Instructions to follow: Restate word for word the lines in the listing below, starting at the line containing "Lemma wait_no_timeout_pending fuel" and ending at the line containing "intros Ht Hstep Hd", both included; leave out the rest.

Data for analysis:
(* ===== verification/Driver.v ===== *)
(** * The browser-automation capability

    The WebDriver session ([driver] in [src/src/index.js]) is an external
    collaborator.  This file states it as an interface, the class [Driver]:
    navigation, script execution in the page, quitting, the clock and the
    passing of time, with the laws the orchestrator relies on
    ([DriverLaws]).  [wait] is the polling primitive of the driver library
    ([driver.wait(condition, timeout)]), written over that interface: the
    orchestrator's theorems about polling are proved against the laws, and
    [Browser.v] gives an implementation that satisfies them.

    The page side is the harness contract of the specification (section 6):
    the object [window.PUSH_TESTING_SERVICE] and its fields.  A script is a
    computation over the [window]. *)

From stdpp Require Import base option list strings gmap pretty.
From S2P Require Import Prelude JsValue.

Local Open Scope N_scope.
Local Open Scope promise_scope.

(** [window.PUSH_TESTING_SERVICE], as the harness exposes it. *)
Record harness : Type := Harness {
  loaded : bool;
  started : bool;                  (* [start()] has been called *)
  swRegistered : jsval;            (* [undefined] until registration settles *)
  subscription : jsval;            (* [undefined] until subscribing settles *)
  receivedMessages : list string
}.

(** The page's global object: the harness object is [undefined] ([None])
    until the harness script has run. *)
Record window : Type := Window {
  PUSH_TESTING_SERVICE : option harness
}.

(** A script run in the page: it reads and writes the [window], and
    returns a value or throws. *)
Definition script : Type := Promise jsval window jsval.

(** What the orchestrator needs of a session of type [D]. *)
Class Driver (D : Type) : Type := {
  (** [driver.get(url)] *)
  drv_get : string -> Promise jsval D unit;
  (** [driver.executeScript(f)] *)
  drv_executeScript : script -> Promise jsval D jsval;
  (** closing the session ([killWebDriver]) *)
  drv_quit : Promise jsval D unit;
  (** [Date.now()], in milliseconds, as this session's time line has it *)
  drv_now : D -> N;
  (** [n] milliseconds pass *)
  drv_sleep : N -> D -> D;
  (** the session has been closed *)
  drv_closed : D -> bool
}.

(** The laws of a session. *)
Class DriverLaws (D : Type) `{Driver D} : Prop := {
  (** commands settle: only a polling loop can stay pending *)
  drv_get_settles : forall u d, (drv_get u d).1 <> Pending;
  drv_executeScript_settles : forall f d, (drv_executeScript f d).1 <> Pending;
  drv_quit_settles : forall d, (drv_quit d).1 <> Pending;
  (** time does not go back *)
  drv_get_clock : forall u d, drv_now d <= drv_now (drv_get u d).2;
  drv_executeScript_clock : forall f d, drv_now d <= drv_now (drv_executeScript f d).2;
  drv_sleep_clock : forall n d, drv_now (drv_sleep n d) = drv_now d + n;
  (** closing is idempotent: a second close is a no-op, never an error *)
  drv_quit_closed : forall d, drv_closed (drv_quit d).2 = true;
  drv_quit_idempotent : forall d,
    drv_closed d = true -> drv_quit d = (Resolved tt, d);
  (** sleeping and failing commands do not reopen or close a session *)
  drv_sleep_closed : forall n d, drv_closed (drv_sleep n d) = drv_closed d
}.

(** The error [driver.wait] rejects with when its timeout expires. *)
Definition TimeoutError (elapsed : N) : jsval :=
  JObj [("name", JStr "TimeoutError");
        ("message", JStr ("Wait timed out after " +:+ pretty elapsed +:+ "ms"))].

Section wait.
Context {D : Type} `{Driver D}.

(** [setTimeout(resolve, n)] awaited: [n] milliseconds pass. *)
Definition sleep (n : N) : Promise jsval D unit := modify (drv_sleep n).

(** The polling loop of [driver.wait(condition, timeout)]: evaluate the
    condition; a truthy value resolves the wait; otherwise, when a timeout
    is given ([timeout <> 0]) and at least that much time has passed since
    the wait began, reject with [TimeoutError]; otherwise poll again.  A
    rejection of the condition rejects the wait.  [timeout = 0] waits for
    ever, which the model cuts off with [Pending] when [fuel] polls are
    spent. *)
Fixpoint wait_loop (fuel : nat) (cond : Promise jsval D jsval)
    (timeout start : N) : Promise jsval D jsval :=
  match fuel with
  | O => pending
  | S fuel' =>
      v <- cond ;;
      if truthy v then resolve v
      else
        d <- get_state ;;
        let elapsed := drv_now d - start in
        if negb (timeout =? 0) && (timeout <=? elapsed)
        then reject (TimeoutError elapsed)
        else wait_loop fuel' cond timeout start
  end.

Definition wait (fuel : nat) (cond : Promise jsval D jsval) (timeout : N) :
    Promise jsval D jsval :=
  d <- get_state ;; wait_loop fuel cond timeout (drv_now d).

(** A condition costs at least [c] milliseconds each time it is false, it
    settles, and it never moves the clock back. *)
Definition cond_costs (cond : Promise jsval D jsval) (c : N) : Prop :=
  forall d,
    match cond d with
    | (Resolved v, d') => truthy v = false -> drv_now d + c <= drv_now d'
    | (Rejected _, _) => True
    | (Pending, _) => False
    end.

(** A condition that is false in every state reachable by evaluating it. *)
Definition cond_never (cond : Promise jsval D jsval) (I : D -> Prop) : Prop :=
  forall d, I d -> exists v d', cond d = (Resolved v, d') /\ truthy v = false /\ I d'.

End wait.

(** * Properties of [wait] *)

Section wait_facts.
Context {D : Type} `{Driver D}.
Implicit Types (cond : Promise jsval D jsval) (d : D).

(** One poll of the loop, as an equation. *)
Lemma wait_loop_unfold fuel cond timeout start d :
  wait_loop (S fuel) cond timeout start d =
  match cond d with
  | (Resolved v, d1) =>
      if truthy v then (Resolved v, d1)
      else if negb (timeout =? 0) && (timeout <=? drv_now d1 - start)
           then (Rejected (TimeoutError (drv_now d1 - start)), d1)
           else wait_loop fuel cond timeout start d1
  | (Rejected e, d1) => (Rejected e, d1)
  | (Pending, d1) => (Pending, d1)
  end.
Proof.
  simpl. unfold then_ at 1. destruct (cond d) as [[v|e|] d1]; try done.
  destruct (truthy v); [done|]. unfold then_, get_state. by case_match.
Qed.

Lemma wait_unfold fuel cond timeout d :
  wait fuel cond timeout d = wait_loop fuel cond timeout (drv_now d) d.
Proof. reflexivity. Qed.

Lemma wait_loop_resolved_truthy fuel cond timeout start d v d' :
  wait_loop fuel cond timeout start d = (Resolved v, d') -> truthy v = true.
Proof.
  revert d. induction fuel as [|fuel IH]; intros d; [done|].
  rewrite wait_loop_unfold. destruct (cond d) as [[w|e|] d1]; try done.
  destruct (truthy w) eqn:Hw; [by intros [= <- <-]|].
  case_match; [done | apply IH].
Qed.

(** [wait] resolves only with a truthy value of its condition. *)
Lemma wait_resolved_truthy fuel cond timeout d v d' :
  wait fuel cond timeout d = (Resolved v, d') -> truthy v = true.
Proof. rewrite wait_unfold. apply wait_loop_resolved_truthy. Qed.

(** More fuel does not change a settled result. *)
Lemma wait_loop_fuel_mono fuel fuel' cond timeout start d :
  (fuel <= fuel')%nat ->
  (wait_loop fuel cond timeout start d).1 <> Pending ->
  wait_loop fuel' cond timeout start d = wait_loop fuel cond timeout start d.
Proof.
  revert fuel' d. induction fuel as [|fuel IH]; intros fuel' d Hle; [done|].
  destruct fuel' as [|fuel']; [lia|]. rewrite !wait_loop_unfold.
  destruct (cond d) as [[w|e|] d1]; try done.
  destruct (truthy w); [done|]. case_match; [done|]. apply IH. lia.
Qed.

Lemma wait_fuel_mono fuel fuel' cond timeout d :
  (fuel <= fuel')%nat ->
  (wait fuel cond timeout d).1 <> Pending ->
  wait fuel' cond timeout d = wait fuel cond timeout d.
Proof. rewrite !wait_unfold. apply wait_loop_fuel_mono. Qed.

Lemma wait_loop_bounded fuel cond timeout start c d :
  cond_costs cond c ->
  timeout <> 0 -> start <= drv_now d ->
  (1 <= fuel)%nat -> timeout <= (drv_now d - start) + N.of_nat fuel * c ->
  (wait_loop fuel cond timeout start d).1 <> Pending.
Proof.
  intros Hc Ht. revert d.
  induction fuel as [|fuel IH]; intros d Hstart Hfuel Hbound; [lia|].
  rewrite wait_loop_unfold. pose proof (Hc d) as Hd.
  destruct (cond d) as [[w|e|] d1]; [|done|done].
  destruct (truthy w); [done|]. specialize (Hd eq_refl).
  destruct (negb (timeout =? 0) && (timeout <=? drv_now d1 - start)) eqn:Hto; [done|].
  apply andb_false_iff in Hto as [Hto|Hto].
  { apply negb_false_iff, N.eqb_eq in Hto. done. }
  apply N.leb_gt in Hto. apply IH; lia.
Qed.

(** Termination of a bounded wait: when each false evaluation of the
    condition takes at least [c] milliseconds, [timeout / c + 1] polls
    settle the wait. *)
Lemma wait_bounded_settles fuel cond timeout c d :
  cond_costs cond c -> timeout <> 0 -> c <> 0 ->
  (N.to_nat (timeout / c) + 1 <= fuel)%nat ->
  (wait fuel cond timeout d).1 <> Pending.
Proof.
  intros Hc Ht Hc0 Hfuel. rewrite wait_unfold.
  assert (timeout < (timeout / c + 1) * c) as Hq.
  { rewrite N.mul_comm, N.add_1_r. by apply N.mul_succ_div_gt. }
  revert Hfuel Hq. generalize (timeout / c). intros q Hfuel Hq.
  apply (wait_loop_bounded _ _ _ _ c); [done | done | lia | lia |].
  rewrite N.sub_diag, N.add_0_l.
  trans ((q + 1) * c); [lia | apply N.mul_le_mono_r; lia].
Qed.

Lemma wait_loop_timeout_elapsed fuel cond timeout start d e d' :
  (forall d0 e0 d1, cond d0 <> (Rejected e0, d1)) ->
  wait_loop fuel cond timeout start d = (Rejected e, d') ->
  timeout <> 0 /\ timeout <= drv_now d' - start /\ e = TimeoutError (drv_now d' - start).
Proof.
  intros Hnr. revert d. induction fuel as [|fuel IH]; intros d; [done|].
  rewrite wait_loop_unfold. destruct (cond d) as [[w|e0|] d1] eqn:Hcd; try done.
  - destruct (truthy w); [done|].
    destruct (negb (timeout =? 0) && (timeout <=? drv_now d1 - start)) eqn:Hto; [|apply IH].
    intros [= <- <-]. apply andb_true_iff in Hto as [H1 H2].
    apply negb_true_iff, N.eqb_neq in H1. apply N.leb_le in H2. done.
  - by destruct (Hnr d e0 d1).
Qed.

(** A wait whose condition does not reject only rejects by timing out, and
    then at least [timeout] milliseconds have passed since it began. *)
Lemma wait_timeout_elapsed fuel cond timeout d e d' :
  (forall d0 e0 d1, cond d0 <> (Rejected e0, d1)) ->
  wait fuel cond timeout d = (Rejected e, d') ->
  timeout <> 0 /\ drv_now d + timeout <= drv_now d' /\
  e = TimeoutError (drv_now d' - drv_now d).
Proof.
  intros Hnr. rewrite wait_unfold. intros Hw.
  apply wait_loop_timeout_elapsed in Hw as (? & ? & ?); [|done].
  split_and!; [done | lia | done].
Qed.

Lemma wait_loop_never fuel cond (I : D -> Prop) start d :
  cond_never cond I -> I d ->
  exists d', wait_loop fuel cond 0 start d = (Pending, d') /\ I d'.
Proof.
  intros Hn. revert d. induction fuel as [|fuel IH]; intros d Hd; [by eexists|].
  destruct (Hn d Hd) as (v & d1 & Hc & Hv & Hd1).
  rewrite wait_loop_unfold, Hc, Hv. simpl. by apply IH.
Qed.

(** A wait without timeout whose condition never becomes true stays
    pending, whatever the fuel. *)
Lemma wait_no_timeout_pending fuel cond (I : D -> Prop) d :
  cond_never cond I -> I d -> (wait fuel cond 0 d).1 = Pending.
Proof.
  intros Hn Hd. rewrite wait_unfold.
  by destruct (wait_loop_never fuel cond I (drv_now d) d Hn Hd) as (d' & -> & _).
Qed.

Lemma wait_loop_times_out fuel cond timeout start c (I : D -> Prop) d :
  timeout <> 0 ->
  (forall d, I d -> drv_now d - start < timeout ->
     exists v d', cond d = (Resolved v, d') /\ truthy v = false /\
       drv_now d + c <= drv_now d' /\ I d') ->
  I d -> start <= drv_now d -> drv_now d - start < timeout ->
  timeout <= (drv_now d - start) + N.of_nat fuel * c ->
  exists d', wait_loop fuel cond timeout start d =
      (Rejected (TimeoutError (drv_now d' - start)), d') /\
    timeout <= drv_now d' - start /\ I d'.
Proof.
  intros Ht Hstep. revert d.
  induction fuel as [|fuel IH]; intros d Hd Hstart Hel Hfuel; [lia|].
  destruct (Hstep d Hd Hel) as (v & d1 & Hc & Hv & Hcost & Hd1).
  rewrite wait_loop_unfold, Hc, Hv.
  destruct (negb (timeout =? 0) && (timeout <=? drv_now d1 - start)) eqn:Hto.
  - exists d1. apply andb_true_iff in Hto as [_ Hto%N.leb_le]. done.
  - apply andb_false_iff in Hto as [Hto|Hto%N.leb_gt].
    { by apply negb_false_iff, N.eqb_eq in Hto. }
    apply IH; [done | lia | done | lia].
Qed.

(** A bounded wait whose condition stays false until the timeout has
    passed rejects with [TimeoutError], and not before [timeout]
    milliseconds have passed. *)
Lemma wait_times_out fuel cond timeout c (I : D -> Prop) d :
  timeout <> 0 ->
  (forall d', I d' -> drv_now d' - drv_now d < timeout ->
     exists v d'', cond d' = (Resolved v, d'') /\ truthy v = false /\
       drv_now d' + c <= drv_now d'' /\ I d'') ->
  I d -> timeout <= N.of_nat fuel * c ->
  exists d', wait fuel cond timeout d =
      (Rejected (TimeoutError (drv_now d' - drv_now d)), d') /\
    timeout <= drv_now d' - drv_now d /\ I d'.
Proof.
  intros Ht Hstep Hd Hfuel. rewrite wait_unfold.
  apply (wait_loop_times_out _ _ _ _ c I); [done | done | done | lia | lia | lia].
Qed.

(** A wait without timeout resolves when its condition becomes true at
    some time [T] and every evaluation of it takes time: [T] polls are
    enough.  [I] is an invariant of the evaluations. *)
Lemma wait_loop_eventually fuel cond start (I : D -> Prop) (T : N) d :
  (forall d, I d ->
     exists v d', cond d = (Resolved v, d') /\ I d' /\ drv_now d < drv_now d' /\
       (truthy v = true <-> T <= drv_now d')) ->
  I d -> (N.to_nat (T - drv_now d) <= fuel)%nat -> (0 < fuel)%nat ->
  exists v d', wait_loop fuel cond 0 start d = (Resolved v, d') /\ I d' /\ T <= drv_now d'.
Proof.
  intros Hstep. revert d.
  induction fuel as [|fuel IH]; intros d Hd Hfuel Hpos; [lia|].
  destruct (Hstep d Hd) as (v & d1 & Hc & Hd1 & Hlt & Hv).
  rewrite wait_loop_unfold, Hc. destruct (truthy v) eqn:Htr.
  - exists v, d1. split_and!; [done | done | by apply Hv].
  - simpl. assert (drv_now d1 < T) by (apply N.lt_nge; intros ?%Hv; congruence).
    apply IH; [done | lia | lia].
Qed.

Lemma wait_eventually fuel cond (I : D -> Prop) (T : N) d :
  (forall d, I d ->
     exists v d', cond d = (Resolved v, d') /\ I d' /\ drv_now d < drv_now d' /\
       (truthy v = true <-> T <= drv_now d')) ->
  I d -> (N.to_nat (T - drv_now d) < fuel)%nat ->
  exists v d', wait fuel cond 0 d = (Resolved v, d') /\ I d' /\ T <= drv_now d'.
Proof.
  intros Hstep Hd Hfuel. rewrite wait_unfold.
  apply (wait_loop_eventually _ _ _ I); [done | done | lia | lia].
Qed.

(** What every evaluation of the condition keeps, the wait keeps. *)
Lemma wait_loop_preserves fuel cond timeout start (I : D -> Prop) :
  preserves I cond -> preserves I (wait_loop fuel cond timeout start).
Proof.
  intros Hc. induction fuel as [|fuel IH]; [by intros d Hd|]. cbn [wait_loop].
  apply preserves_then; [done|]. intros v. destruct (truthy v); [auto with wpts|].
  apply preserves_then; [auto with wpts|]. intros d. case_match; auto with wpts.
Qed.

Lemma wait_preserves fuel cond timeout (I : D -> Prop) :
  preserves I cond -> preserves I (wait fuel cond timeout).
Proof.
  intros Hc. apply preserves_then; [auto with wpts|]. intros d.
  by apply wait_loop_preserves.
Qed.

(** A wait whose condition holds at once resolves with its value, leaving
    the state the one evaluation left. *)
Lemma wait_first_true fuel cond timeout d v d' :
  cond d = (Resolved v, d') -> truthy v = true ->
  wait (S fuel) cond timeout d = (Resolved v, d').
Proof. intros Hc Hv. by rewrite wait_unfold, wait_loop_unfold, Hc, Hv. Qed.

End wait_facts.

Written reply:
Lemma wait_no_timeout_pending fuel cond (I : D -> Prop) d :
  cond_never cond I -> I d -> (wait fuel cond 0 d).1 = Pending.
Proof.
  intros Hn Hd. rewrite wait_unfold.
  by destruct (wait_loop_never fuel cond I (drv_now d) d Hn Hd) as (d' & -> & _).
Qed.

Lemma wait_loop_times_out fuel cond timeout start c (I : D -> Prop) d :
  timeout <> 0 ->
  (forall d, I d -> drv_now d - start < timeout ->
     exists v d', cond d = (Resolved v, d') /\ truthy v = false /\
       drv_now d + c <= drv_now d' /\ I d') ->
  I d -> start <= drv_now d -> drv_now d - start < timeout ->
  timeout <= (drv_now d - start) + N.of_nat fuel * c ->
  exists d', wait_loop fuel cond timeout start d =
      (Rejected (TimeoutError (drv_now d' - start)), d') /\
    timeout <= drv_now d' - start /\ I d'.
Proof.
  intros Ht Hstep. revert d.
  induction fuel as [|fuel IH]; intros d Hd Hstart Hel Hfuel; [lia|].
  destruct (Hstep d Hd Hel) as (v & d1 & Hc & Hv & Hcost & Hd1).
  rewrite wait_loop_unfold, Hc, Hv.
  destruct (negb (timeout =? 0) && (timeout <=? drv_now d1 - start)) eqn:Hto.
  - exists d1. apply andb_true_iff in Hto as [_ Hto%N.leb_le]. done.
  - apply andb_false_iff in Hto as [Hto|Hto%N.leb_gt].
    { by apply negb_false_iff, N.eqb_eq in Hto. }
    apply IH; [done | lia | done | lia].
Qed.

(** A bounded wait whose condition stays false until the timeout has
    passed rejects with [TimeoutError], and not before [timeout]
    milliseconds have passed. *)
Lemma wait_times_out fuel cond timeout c (I : D -> Prop) d :
  timeout <> 0 ->
  (forall d', I d' -> drv_now d' - drv_now d < timeout ->
     exists v d'', cond d' = (Resolved v, d'') /\ truthy v = false /\
       drv_now d' + c <= drv_now d'' /\ I d'') ->
  I d -> timeout <= N.of_nat fuel * c ->
  exists d', wait fuel cond timeout d =
      (Rejected (TimeoutError (drv_now d' - drv_now d)), d') /\
    timeout <= drv_now d' - drv_now d /\ I d'.
Proof.
  intros Ht Hstep Hd Hfuel. rewrite wait_unfold.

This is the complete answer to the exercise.